This post is intended alert you to the issue - not to investigate the politics behind it.
Please keep any responses away from that sort of discussion - or the post will be locked.
Thousands of patients potentially harmed by undelivered NHS mail
Safety inquiry launched after private contractor lost 28,563 confidential letters in IT bungle
The NHS has launched a patient safety inquiry after a private contractor lost more than 28,000 pieces of confidential medical correspondence before they were sent to GPs, the Guardian can reveal.
NHS bosses are trying to find out if any patients have been harmed after 28,563 letters detailing discussions at outpatient appointments were not sent because of a mistake by Cerner, an IT company.
The letters should have been sent by doctors at Barnet and Chase Farm hospitals in north London to GPs after consultations with 22,144 patients between June last year and last month.

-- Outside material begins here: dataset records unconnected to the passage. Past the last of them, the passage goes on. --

(* ===== verification/QueueSpec.v ===== *)
(** * What the event queue promises

    The linked list of Queue implements an abstract queue that keeps its values in
    order of arrival and always hands out the oldest of the most urgent.  The proof
    goes through the list the nodes spell, which is the stable sort of the abstract
    queue.  The second part is the waiting protocol. *)

From Stdlib Require Import Sorting.Sorted.
From stdpp Require Import base numbers list gmap.
From S2P Require Import Prelude Queue.

Section spec.
Context {V : Type} (QueuePriority : V -> option Z).
Abbreviation prio := (getPriority QueuePriority).

(** ** The abstract queue *)

Record arrivals := MkArrivals { items : list V; a_closed : bool; a_draining : bool }.

(** The oldest of the most urgent values, and the others. *)
Fixpoint take_best (l : list V) : option (V * list V) :=
  match l with
  | [] => None
  | v :: l' =>
      match take_best l' with
      | Some (w, r) => if prio v <=? prio w then Some (v, l') else Some (w, v :: r)
      | None => Some (v, l')
      end
  end.

Fixpoint take_best_n (n : nat) (l : list V) : list V * list V :=
  match n, take_best l with
  | S n', Some (v, l') => let r := take_best_n n' l' in (v :: r.1, r.2)
  | _, _ => ([], l)
  end.
(** C13: the parameters a server chose reach the agent.  A buffer that starts with a
    record whose first message is a server hello is captured when the buffer has at least
    52 bytes and the record at most 30720, except a record of 2048 bytes; what is
    captured and read back from the ring buffer gives the version (that of
    [supported_versions] where the server sent it, the legacy one otherwise), the cipher
    suite and the protocol of its last ALPN extension, whatever other extensions and
    messages the record has, unless the length of the record, header included, has bit
    11 set: then it arrives without its last 2048 bytes and is refused by the parser.
    A server hello without session identifier and extensions is a record of 47 bytes, so
    one that is sent alone is not captured. *)
Theorem server_hello_reported {G : Gopacket} (E : Env) b hs cookie pad minor m more rest :
  let record := server_record minor m more in
  let bs := record ++ rest in
  message_ok m -> 1 <= minor -> plain_buffer b bs -> len record < 5 + 2 ^ 16 ->
  len (he_data hs) = MAX_MSG_SIZE -> 0 <= cookie < 2 ^ 64 ->
  let r := capture_tls_server_hello hs b (len bs) in
  let ev := Ev_tls_hello (r.2 <| he_type := S_TLS_SERVER_HELLO |> <| he_cookie := cookie |>) in
  r.1 = (52 <=? len bs) && (len record <=? 30720) && negb (len record =? 2048)
  /\ (r.1 = true ->
      readEvent (wire pad ev)
      = if Z.testbit (len record) 11 then None else Some (connection.TLSServerHello cookie (negotiated m))).
Proof.
  intros record bs Hm Hv Hb H16 Hd Hc. cbv zeta.
  destruct (server_record_hello minor m more rest Hm Hv H16) as (Hu & Hs & Hh).
  change (tls_record_size bs = len record) in Hs. change (tls_hello 2 bs <-> 52 <= len bs /\ len record <= 30720) in Hh.
  unfold capture_tls_server_hello. rewrite (capture_tls_hello_plain b bs Hb 2 hs : capture_tls_hello 2 hs b (len bs) = _).
  case_decide as Ht; [|split; [|done]; cbn [fst]; destruct (Z.leb_spec 52 (len bs)), (Z.leb_spec (len record) 30720); done || tauto].
  apply Hh in Ht as [H52 Hmax]. rewrite (proj2 (Z.leb_le _ _) H52), (proj2 (Z.leb_le _ _) Hmax). cbn [andb]. cbv zeta.
  rewrite Hs. change 30720 with MAX_MSG_SIZE in Hmax.
  destruct (hello_kept (len record)) as (Hn & Hn' & Hk); [|done|].
  { pose proof (len_nonneg (server_handshake m more)). unfold record, server_record. lens. }
  set (n := Z.land _ _) in *. destruct (Z.eqb_spec (len record) 2048) as [Hr|Hr].
  { by rewrite Hk, Z.eqb_refl. }
  destruct Hk as [Hn0 Hbit]. rewrite (proj2 (Z.eqb_neq _ _) Hn0). split; [done|intros _]. cbn [snd].
  assert (n <= len bs) by (unfold bs; pose proof (len_nonneg rest); lens).
  rewrite readEvent_wire by (cbn; unfold write_prefix, fits; rewrite length_app, length_drop, length_take;
    unfold len in *; split_and!; try lia; by right).
  rewrite seen_server_hello by lia. unfold bs. rewrite take_app_le by (unfold len in *; lia).
  destruct (Z.testbit _ 11).
  - assert (result (ParseServerHello (take (Z.to_nat n) record)) = None) as ->; [|done].
    apply ParseServerHello_cut; [done|]. fold record. unfold len in *. lia.
  - rewrite take_ge by (unfold len in *; lia). rewrite <- (app_nil_r record).
    unfold record. by rewrite ParseServerHello_spec.
Qed.

(** A TLS 1.3 server hello with HTTP/2 selected, and the key share it comes with. *)
Definition demo_message : server_message :=
  ServerMessage 0x0303 (zeros 32) [7; 7] 0x1301 0
    (Some [Server_other 51 [0; 29; 0; 2; 1; 2]; Supported_version 0x0304; Selected_alpn (bytes_of_string "h2")]).

Definition demo_gopacket (hs : list TLSHandshakeRecordClientHello) : Gopacket :=
  {| NewPacket _ := MkPacket None (Some (TLS (Some hs))) |}.

Definition demo_hello_event : socket_tls_hello_event := HelloEvent 0 0 0 (zeros (Z.to_nat MAX_MSG_SIZE)).

(** The bytes of a closed list, by evaluation. *)
Ltac bytes := apply (bool_decide_unpack (Forall (fun b => 0 <= b < 256) _)); vm_compute; exact I.

Lemma demo_message_ok : message_ok demo_message.
Proof.
  unfold message_ok, uint16_ok. cbn. split_and!; try (done || lia).
  change (m_exts demo_message) with [Server_other 51 [0; 29; 0; 2; 1; 2]; Supported_version 0x0304; Selected_alpn [104; 50]].
  rewrite !Forall_cons, Forall_nil. unfold server_ext_ok, ext_ok, uint16_ok, name_ok, len. cbn. lia.
Qed.

Lemma server_hello_reported_witness :
  let record := server_record 3 demo_message [] in
  let r := @capture_tls_server_hello (flat_env 0 4096 (record ++ [])) demo_hello_event (BufInfo 4096 0) (len (record ++ [])) in
  let ev := Ev_tls_hello (r.2 <| he_type := S_TLS_SERVER_HELLO |> <| he_cookie := 9 |>) in
  r.1 = true
  /\ (r.1 = true -> @readEvent (@impl (demo_gopacket [])) (wire [] ev)
      = Some (@connection.TLSServerHello (@impl (demo_gopacket [])) 9 (MkServerHello 0x0304 0x1301 "h2"))).
Proof.
  apply (@server_hello_reported (demo_gopacket []) (flat_env 0 4096 (server_record 3 demo_message [] ++ [])) (BufInfo 4096 0)
    demo_hello_event 9 [] 3 demo_message [] []).
  - exact demo_message_ok.
  - lia.
  - apply flat_plain_buffer; [bytes|done].
  - by vm_compute.
  - by vm_compute.
  - lia.
Defined.

(** C27: what a client offers reaches the agent.  Of a captured client hello in which
    [gopacket] finds a client hello whose extensions are any well-formed list, the event
    has its server name, the protocols of its first ALPN extension in their order, and
    the highest of the TLS 1.0 to 1.3 versions its [supported_versions] extension lists
    (values outside that range, such as GREASE, are passed over), or the legacy version
    when there is none; handshakes of other types before it do not matter. *)
Theorem client_hello_reported {G : Gopacket} pad e before h after es :
  event_fits (Ev_tls_hello e) -> he_type e = S_TLS_CLIENT_HELLO ->
  NewPacket (take (Z.to_nat (he_size e)) (he_data e)) = MkPacket None (Some (TLS (Some (before ++ h :: after)))) ->
  Forall (fun h => HandshakeType h <> 1) before -> HandshakeType h = 1 ->
  Extensions h = encode_exts (map client_raw es) -> Forall client_ext_ok es ->
  readEvent (wire pad (Ev_tls_hello e))
  = Some (connection.TLSClientHello (he_cookie e)
      (MkClientHello (string_of_bytes (ch_SNI h))
         (let v := default 0 (head (omap supported es)) in if v =? 0 then ProtocolVersion h else v)
         (default [] (head (omap offered es))))).
Proof.
  intros Hfit Ht Hp Hb Hh Hx Hes. rewrite readEvent_wire by done. cbn [seen]. rewrite Ht, Z.eqb_refl.
  destruct Hfit as (_ & _ & Hsz & Hd). cbn [AgentEvents.ParseClientHello impl]. unfold ParseClientHello.
  replace (len _ =? 0) with false by (unfold len; rewrite length_take; lia).
  rewrite Hp. cbn [ErrorLayer LayerTLS]. by rewrite (find_client_hello_spec before h after es).
Qed.

(** GREASE, TLS 1.3 and 1.2 offered with "h2" and "http/1.1". *)
Definition demo_exts : list client_ext :=
  [Client_other 0x0A0A [0]; Supported_versions [0x0A0A; 0x0304; 0x0303];
   Offered_alpn [bytes_of_string "h2"; bytes_of_string "http/1.1"]].
(* ===== verification/Agent.v ===== *)
(** * The agent from the ring buffer to the protocol processors

    Reader, Connection and the Redis stream put together: records of the ring buffer are
    read one after the other, other parts of the agent write events of their own, and
    the goroutines of the connections run in between, in any order.  The theorems are
    proved against the interface [StreamProcessor]; the Redis stream is an instance. *)

From stdpp Require Import base numbers list gmap strings.
From S2P Require Import Prelude Tap Common Redis RedisSpec AgentEvents Queue QueueSpec Reader Wire Connection.

Section agent.
Context {T : TlsUtils} {SP : StreamProcessor} (createStreamer : nat -> Connection -> option processor).

Inductive agent_op :=
| Record_ (RawSample : list Z)
| Write_ (e : connection.Event)
| Watch_ (k : nat).

Definition agent_step (op : agent_op) (m : Manager) : option Manager :=
  match op with
  | Record_ raw => match readEvent raw with Some e => HandleEvent e m | None => Some m end
  | Write_ e => HandleEvent e m
  | Watch_ k => watch createStreamer k m
  end.

Fixpoint agent_run (ops : list agent_op) (m : Manager) : option Manager :=
  match ops with [] => Some m | op :: ops' => m ← agent_step op m; agent_run ops' m end.

Lemma agent_run_app ops1 ops2 m : agent_run (ops1 ++ ops2) m = (m' ← agent_run ops1 m; agent_run ops2 m').
Proof.
  revert m. induction ops1 as [|op ops1 IH]; intros m; cbn; [done|].
  destruct (agent_step op m); cbn; [apply IH|done].
Qed.

(** ** Consistency of the manager *)

Abbreviation QP := connection.QueuePriority.

Lemma event_priority_int (e : connection.Event) p : QP e = Some p -> p <= MaxInt.
Proof. unfold MaxInt. destruct e; cbn; intros; simplify_eq; lia. Qed.

Lemma connection_Push q a e : implements QP q a -> exists err q', Push QP [e] q = Some (err, q')
  /\ APush err = (spec_op QP (QPush [e]) a).1 /\ implements QP q' (spec_op QP (QPush [e]) a).2.
Proof.
  intros I. destruct (code_op_implements QP event_priority_int (QPush [e]) q a I) as (q' & E & I').
  cbn [code_op] in E. destruct (Push QP [e] q) as [[err q1]|]; cbn in E; [|done]. injection E as E ->. eauto.
Qed.

Lemma connection_Next q a : implements QP q a -> exists r q', Next_round q = Some (r, q')
  /\ ANext r = (spec_op QP QNext a).1 /\ implements QP q' (spec_op QP QNext a).2.
Proof.
  intros I. destruct (code_op_implements QP event_priority_int QNext q a I) as (q' & E & I').
  cbn [code_op] in E. destruct (Next_round q) as [[r q1]|]; cbn in E; [|done]. injection E as E ->. eauto.
Qed.
(* ===== verification/L7Detect.v ===== *)
(** * Protocol detection in user space: [pkg/l7detect/detect.go]

    The detectors look at the first bytes of a stream without consuming them.  A
    [Peeker] here is a [bufio.Reader] around the bytes of one message: peeking at more
    bytes than there are is [io.EOF].  The preface of HTTP/2 is a constant of
    [golang.org/x/net/http2].  The two detectors of TLS, which only the forwarder uses,
    are left out. *)

From stdpp Require Import base numbers list strings.
From S2P Require Import Prelude Common AgentEvents.

Class Http2 := { ClientPreface : list Z }.

Section l7detect.
Context {H2 : Http2}.

(** [Peek]; [None] is [io.EOF]. *)
Definition Peek (n : nat) (conn : list Z) : option (list Z) :=
  if decide (length conn < n)%nat then None else Some (take n conn).

Definition HasPrefix (s prefix : list Z) : bool := bool_decide (take (length prefix) s = prefix).

Definition http2PrefByteCount : nat := 24.
Definition http1PrefByteCount : nat := 8.
Definition redisPrefByteCount : nat := 4.
Definition http1MethodPrefixes : list (list Z) :=
  map bytes_of_string ["GET"; "HTTP"; "POST"; "PUT"; "DELETE"; "PATCH"; "CONNECT"; "HEAD"; "OPTIONS"].

Definition isHTTP2 (conn : list Z) : bool :=
  match Peek http2PrefByteCount conn with None => false | Some peek => HasPrefix peek ClientPreface end.

Definition isHTTP1 (conn : list Z) : bool :=
  match Peek http1PrefByteCount conn with None => false | Some peek => existsb (HasPrefix peek) http1MethodPrefixes end.

(** An asterisk and a digit from 1 to 9. *)
Definition isRedis (conn : list Z) : bool :=
  match Peek redisPrefByteCount conn with
  | Some (b0 :: b1 :: _) => (b0 =? 42) && (49 <=? b1) && (b1 <=? 57)
  | _ => false
  end.

Definition DetectProtocol (conn : list Z) : string :=
  if isHTTP2 conn then connection.Protocol_HTTP2
  else if isHTTP1 conn then connection.Protocol_HTTP1
  else if isRedis conn then connection.Protocol_REDIS
  else connection.Protocol_UNKNOWN.

End l7detect.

However, a “clinical harm review” is under way after it was found they had not been dispatched and their whereabouts were unknown.
The 22,144 patients live in the London boroughs of Camden, Islington, Haringey, Barnet and Enfield.
The whole communications of the UK medical system is dreadful.
There are so many places where what should be a clear path with (usually) bi-directional flows just doesn't work, and probably often doesn't exist.
Yes - patient letters, even if they still want to send physical letters for some reason, why not an email to let the person know that the letter is in transit?
And if a specialist has not done the letter to the referrer, that should itself be highlighted and alerted. (Or, of course, the GP to the specialist.)
But what affects so many here, blood test requests that get ignored.
We have to accept that for many reasons some blood tests will not be done. Could be that there is a technical issue. Or the request was inappropriately made. Or is very expensive. Or, as with the classic, Free T3, no-one seems to understand why it would be wanted so just ignore.
I say, if a test is not done, the loop should be closed. The requester (and the patient, if at all interested) should be told a) that it has not been done; b) why it has not been done.
But this needs to be patient-focussed so that anything done even in a private hospital or, say, in Scotland for someone usually reisdent in Wales or England, should reach the patient.
When I worked for the NHS in the 80s we were putting records and drugs onto a big mainframe computer which was so slow because it was very basic. For example we had filters on the screens because of the glare. Several years later I was still working for the NHS and I saw how bad their computers were and I believe there hasn't been much improvement since then.